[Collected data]
(** A comparison of two arrays, element by element; the shapes must agree. *)
Definition elementwise {A B C} (op : A → B → C) (x : list A) (y : list B)
  : result (list C) :=
  if decide (length x = length y) then OK (zip_with op x y) else Raise ValueError.

(** ** ddf_surveys *)

(** A row of the scheduled-observation array: its [note] column and the
    other columns. *)
Record obs_row := { note : string; columns : pyval }.

Record ScriptedSurvey := {
  sc_basis_functions : list bf.obj;
  sc_detailers : option (list detailers.obj);
  sc_script : list obs_row
}.

Definition is_euclid_note (r : obs_row) : bool :=
  bool_decide (note r = "DD:EDFS_b") || bool_decide (note r = "DD:EDFS_a").

Definition not_euclid_note (r : obs_row) : bool :=
  bool_decide (note r ≠ "DD:EDFS_b") && bool_decide (note r ≠ "DD:EDFS_a").

Definition euclid_obs (obs_array : list obs_row) : list nat :=
  np_where (map is_euclid_note obs_array).

Definition all_other (obs_array : list obs_row) : list nat :=
  np_where (map not_euclid_note obs_array).

(** [ddf_surveys], given what [generate_ddf_scheduled_obs] returned (that
    function lives in [make_ddf_survey], next to the scripts). *)
Definition ddf_surveys (generate_ddf_scheduled_obs : result (list obs_row))
    (detailers euclid_detailers : option (list detailers.obj))
  : result (list ScriptedSurvey) :=
  obs_array ← generate_ddf_scheduled_obs;
  let euclid_obs := euclid_obs obs_array in
  let all_other := all_other obs_array in
  script1 ← take_rows obs_array all_other;
  let survey1 := {| sc_basis_functions := []; sc_detailers := detailers;
                    sc_script := script1 |} in
  script2 ← take_rows obs_array euclid_obs;
  let survey2 := {| sc_basis_functions := []; sc_detailers := euclid_detailers;
                    sc_script := script2 |} in
  OK [survey1; survey2].

(** ** EuclidOverlapFootprint (euclid_smudge.py) *)

(** The two arrays a sky-area generator fills in: a label per HEALpix and a
    structured array with one float column per filter. *)
Record sky_maps := {
  pix_labels : list string;
  healmaps : gmap string (list Q)
}.

(** Labels are stored in a [U20] array: longer strings are cut. *)
Definition U20 (s : string) : string := String.substring 0 20 s.

(** [self.healmaps[filtername][indx] = v]; a name that is no column of the
    array raises. *)
Definition set_column (hm : gmap string (list Q)) (filtername : string)
    (indx : list nat) (v : Q) : result (gmap string (list Q)) :=
  match hm !! filtername with
  | Some col =>
      col' ← set_rows col indx v;
      OK (<[filtername := col']> hm)
  | None => Raise ValueError
  end.

(** [add_euclid_overlap], given [in_poly], the list the comprehension over
    [polygon.contains] produced.  The selection is the expression
    [np.array(in_poly) == True & (self.pix_labels == "")], in which [&] binds
    tighter than [==]. *)
Definition euclid_selection (in_poly : list bool) (pix_labels : list string)
  : result (list bool) :=
  let unlabeled := map (λ l, bool_decide (l = "")) pix_labels in
  let rhs := map (λ b, true && b) unlabeled in
  elementwise (λ p b, bool_decide (p = b)) in_poly rhs.

Definition add_euclid_overlap (in_poly : list bool) (filter_ratios : list (string * Q))
    (label : string) (self : sky_maps) : result sky_maps :=
  sel ← euclid_selection in_poly (pix_labels self);
  let indx := np_where sel in
  labels ← set_rows (pix_labels self) indx (U20 label);
  hm ← foldl (λ acc '(filtername, ratio),
                hm ← acc; set_column hm filtername indx ratio)
             (OK (healmaps self)) filter_ratios;
  OK {| pix_labels := labels; healmaps := hm |}.

Definition euclid_ratios : list (string * Q) :=
  [("u", 0.32); ("g", 0.4); ("r", 1.0); ("i", 1.0); ("z", 0.9); ("y", 0.9)]%Q.

(** ** The environment of a run

    What the script gets from outside: the command line, the two
    subprocesses, and the calls into the scheduling library that do real
    work.  Each call has one outcome in a given run: the value it returns,
    or the exception it raises. *)

Module args.
Record t := {
  verbose : bool;
  survey_length : num;
  outDir : string;
  maxDither : num;
  moon_illum_limit : num;
  nexp : num;
  rolling_nslice : num;
  rolling_strength : num;
  dbroot : option string;
  gsw : num;
  ddf_season_frac : num;
  agg_level : string;
  nights_off : Z;
  nights_delayed : num;
  neo_night_pattern : Z;
  neo_filters : string;
  neo_repeat : num
}.
End args.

_Exercise:_
From the data above, output exactly the lines between the one containing "(** ** EuclidOverlapFootprint" and the one containing "Definition U20 (s", counting both of them.

_Reply:_
(** ** EuclidOverlapFootprint (euclid_smudge.py) *)

(** The two arrays a sky-area generator fills in: a label per HEALpix and a
    structured array with one float column per filter. *)
Record sky_maps := {
  pix_labels : list string;
  healmaps : gmap string (list Q)
}.

(** Labels are stored in a [U20] array: longer strings are cut. *)
Definition U20 (s : string) : string := String.substring 0 20 s.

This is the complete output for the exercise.